Rayman Legends is but the latest in a string of remarkable successes from both Ancel and Ubisoft. Rayman Origins’ successfully rebooted the franchise in 2011 with an emphasis on visual flair, simple 2D platforming, and a cast of likeable characters. Legends capitalizes on the solid foundation of Origins to take the series to new heights.

Rayman Legends, like its predecessor, is light on combat. Most of the enemies will not even really attack; you just have to be careful not to run into them. Instead the game is more focused on platforming and avoiding the many environmental hazards that lay along your path.

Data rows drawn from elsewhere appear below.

(** X20.  [check] lets no exception out.  An empty key is reported as
    "Error: Empty key" and a key with a non-alphabetic character as "Error:
    Invalid key: non-alphabetic character", whatever the text; with an
    accepted key, a text without any alphabetic character is reported as
    "Error: Empty text, no letters". *)
Theorem check_reports_errors (L : Locale) (towlower : Z → Z) (Text skey : list Z)
    (d : bool) :
  (∀ e, ¬ (AlphaMain.check L towlower Text skey d = Throw e))
  ∧ (skey = [] →
     AlphaMain.check L towlower Text skey d
     = Ret [put_wide (wide "Error: "); put_narrow "Empty key"; put_endl; put_endl])
  ∧ (Exists (fun c => iswalpha L c = false) skey →
     AlphaMain.check L towlower Text skey d
     = Ret [put_wide (wide "Error: ");
            put_narrow "Invalid key: non-alphabetic character"; put_endl; put_endl])
  ∧ (skey ≠ [] → Forall (fun c => iswalpha L c = true) skey →
     Forall (fun c => iswalpha L c = false) Text →
     AlphaMain.check L towlower Text skey d
     = Ret [put_wide (wide "Error: "); put_narrow "Empty text, no letters";
            put_endl; put_endl]).
Proof.
  split; [|split; [|split]].
  - intros e. apply check_no_throw.
  - intros ->. by apply (check_key_error L towlower Text [] d modAlphaCipher.empty_key).
  - intros Hex.
    apply (check_key_error L towlower Text skey d modAlphaCipher.invalid_key).
    apply shift_new_throws. by right.
  - intros Hne Hall Htext.
    eapply (check_text_error L towlower Text skey _ d modAlphaCipher.empty_text).
    + by apply shift_new_accepts.
    + by apply shift_encrypt_throws.
Qed.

A big part of any Rayman game is exploration. To that extent there are a ton of hidden areas for you to find gold coins and Teensies, tiny blue characters locked away in cages. All of these will give you more Lums, which is a kind of currency and score system in Rayman Legends. The number of Lums you have can earn you a lucky ticket, which in turn can be used to unlock goodies. Lums are also used to buy new playable characters. Teensies are needed to unlock new stages, so be sure to find those hidden cages!

Rayman is not the only character that you play as in the game. During a Murphy segment, the AI will control the character while you use the Wii U GamePad to clear the way, slicing ropes to drop objects, tapping enemies, lifting or lowering platforms, and plucking things out of the ground. The game may also have you use the GamePad’s built-in gyroscope, tilting the controller left and right like a steering wheel to manipulate a puzzle on the television screen. It’s a great use of the GamePad.

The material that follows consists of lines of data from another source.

(** C10, amended.  Let the download of [f] succeed with the empty text.
    Then the turn of the loop for [f] writes nothing (and prints nothing),
    and the whole run returns the same result and leaves the same directory
    and the same [mkdocs.yml] as a run in which that download fails.
    Unless another listed document of the same name is written, the
    directory has no file of that name after the run, and the run never
    puts the file into the navigation: when the run writes a document and
    [mkdocs.yml] can be merged, the section of the resulting [mkdocs.yml]
    has no entry and no path for it; and if its path is found in the
    section after the run at all, then the run left [mkdocs.yml] as it was
    and the path was there before. *)
Theorem empty_download_not_synced (E : env) (f : file_info) (msg : string)
    (w : world) :
  fetched E f = Some "" ->
  (forall d cfg out,
      sync_one E (auth_headers E) f (World (Some d) cfg out)
      = (Ok tt, World (Some d) cfg out))
  /\ fetched (fail_at E (download_url f) msg) f = None
  /\ (main E w).1 = (main (fail_at E (download_url f) msg) w).1
  /\ docs_dir (main E w).2 = docs_dir (main (fail_at E (download_url f) msg) w).2
  /\ mkdocs_yml (main E w).2
     = mkdocs_yml (main (fail_at E (download_url f) msg) w).2
  /\ ((forall g, In g (listed E) -> name g = name f ->
                 fetched E g = None \/ fetched E g = Some "") ->
      (exists d, docs_dir (main E w).2 = Some d
                 /\ d !! name f = None
                 /\ ~ In (name f) (md_names d))
      /\ (forall g items,
             In g (listed E) ->
             (exists t, fetched E g = Some t /\ t <> "") ->
             nav_items (mkdocs_yml w) = Some items ->
             (main E w).1 = Ok tt
             /\ section_entries (mkdocs_yml (main E w).2)
                = [YMap [("CuMind",
                          YList (List.map nav_entry (md_names (synced E))))]]
             /\ ~ In (nav_entry (name f)) (List.map nav_entry (md_names (synced E)))
             /\ ~ In ("CuMind/" +:+ name f)
                     (section_strings (mkdocs_yml (main E w).2)))
      /\ (In ("CuMind/" +:+ name f) (section_strings (mkdocs_yml (main E w).2)) ->
          mkdocs_yml (main E w).2 = mkdocs_yml w
          /\ In ("CuMind/" +:+ name f) (section_strings (mkdocs_yml w)))).
Proof.
  intros Hf.
  split; [|split; [|split; [|split; [|split]]]].
  - intros d cfg out0. unfold sync_one.
    rewrite (bind_ok _ _ _ _ _ (download_file_some E f "" _ Hf)). reflexivity.
  - rewrite fetched_fail_at. by rewrite String.eqb_refl.
  - destruct (main_run E w) as [out ->].
    destruct (main_run (fail_at E (download_url f) msg) w) as [out' ->].
    cbn [fst]. by rewrite (main_outcome_fail_at E f msg _ Hf).
  - by rewrite !main_store, (synced_fail_at E f msg Hf).
  - destruct (main_run E w) as [out ->].
    destruct (main_run (fail_at E (download_url f) msg) w) as [out' ->].
    cbn [snd mkdocs_yml]. by rewrite (main_outcome_fail_at E f msg _ Hf).
  - intros Hsame.
    assert (Hrej : forall g, In g (listed E) -> name g = name f ->
                             accepts E g = false).
    { intros g Hg Hn. by apply accepts_false, Hsame. }
    assert (Hnone : synced E !! name f = None).
    { unfold synced. rewrite foldl_store_lookup_old; [apply lookup_empty | done]. }
    assert (Hnot : ~ In (name f) (md_names (synced E))).
    { intros Hin. apply md_names_In in Hin as [[v Hv] _]. congruence. }
    assert (Hpath : ~ In ("CuMind/" +:+ name f)
                        (List.map (fun g => "CuMind/" +:+ g) (md_names (synced E)))).
    { intros Hin. apply in_map_iff in Hin as (g & Hg & Hin).
      apply (inj (String.app "CuMind/")) in Hg. by subst g. }
    assert (Hmerged : forall cfg items,
               section_strings
                 (YMap (dict_set "nav"
                          (YList (List.filter not_cumind items
                                  ++ [section_entry
                                        (List.map nav_entry (md_names (synced E)))]))
                          cfg))
               = List.map (fun g => "CuMind/" +:+ g) (md_names (synced E))).
    { intros cfg items. unfold section_strings.
      rewrite section_entries_merged. simpl.
      rewrite !app_nil_r. apply yaml_strings_nav_entries. }
    split; [|split].
    + exists (synced E). by rewrite main_store.
    + intros g items Hg Hacc Hi.
      assert (Ha : accepts E g = true) by by apply accepts_spec.
      destruct (nav_items_mapping _ _ Hi) as [cfg Hc]. rewrite Hc in Hi.
      destruct (main_run E w) as [out Hrun]. rewrite Hrun.
      rewrite Hc, (main_outcome_ok E cfg items g Hg Ha Hi).
      cbn [fst snd mkdocs_yml]. split; [done|].
      split; [apply section_entries_merged|]. split.
      * intros Hin. apply in_map_iff in Hin as (h & Hh & Hin).
        apply nav_entry_inj in Hh. by subst h.
      * by rewrite Hmerged.
    + intros Hin.
      destruct (main_config_cases E w) as [Hkeep|(cfg & items & _ & _ & _ & Hnew)].
      * rewrite Hkeep in Hin. done.
      * rewrite Hnew, Hmerged in Hin. done.
Qed.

Multiplayer is not only encouraged, it is preferable to playing alone. I guarantee you will have a lot of fun playing with your friends. Three people can join in using a Wii Remote and nunchuk. The person using the GamePad plays as Murphy and is in charge of clearing the way for other players. Murphy can also grab items such as coins and tickle enemies.

Most of the levels in Rayman Legends follow some kind of theme: medieval, Latino culture, etc . One of the levels has you running from a wall of flames to the rock song “Black Betty”, timing your jumps and smashes to notes in the song. It was at this point that I fell in love with Rayman Legends.

As for replay value, Legends is surprisingly loaded with them. For one, there are a ton of characters, stages, and other goodies to unlock On top of that, clearing a level once will unlock an “invaded” version of the stage, featuring new objectives and enemies. Finally, the developers were wise to include a “Back to Origins” section which includes all of the levels from Rayman Origins as free unlockables.

The graphics are simply stunning. The crisp picture looks great on the Wii U. Frame rate is never an issue. Fluid action combined with rich color makes Rayman Legends one of the best looking games on the market today. The characters express themselves emotionally in an exaggerated cartoonish way. Simply put, Rayman Legends sets the new standard for what platformers should look like.

This is probably the first multi-platform game that I would recommend the Wii U version over all others. The reason is pretty simple: the game was developed as a Wii U exclusive. As a result, the game takes advantage of some pretty neat features using the GamePad that you will not find in other versions, namely the touchscreen aspects that make assisting friends more interesting.

No matter what system you are buying it on, Rayman Legends is something that you simply must get your hands on. It is a masterful work of art, plain and simple.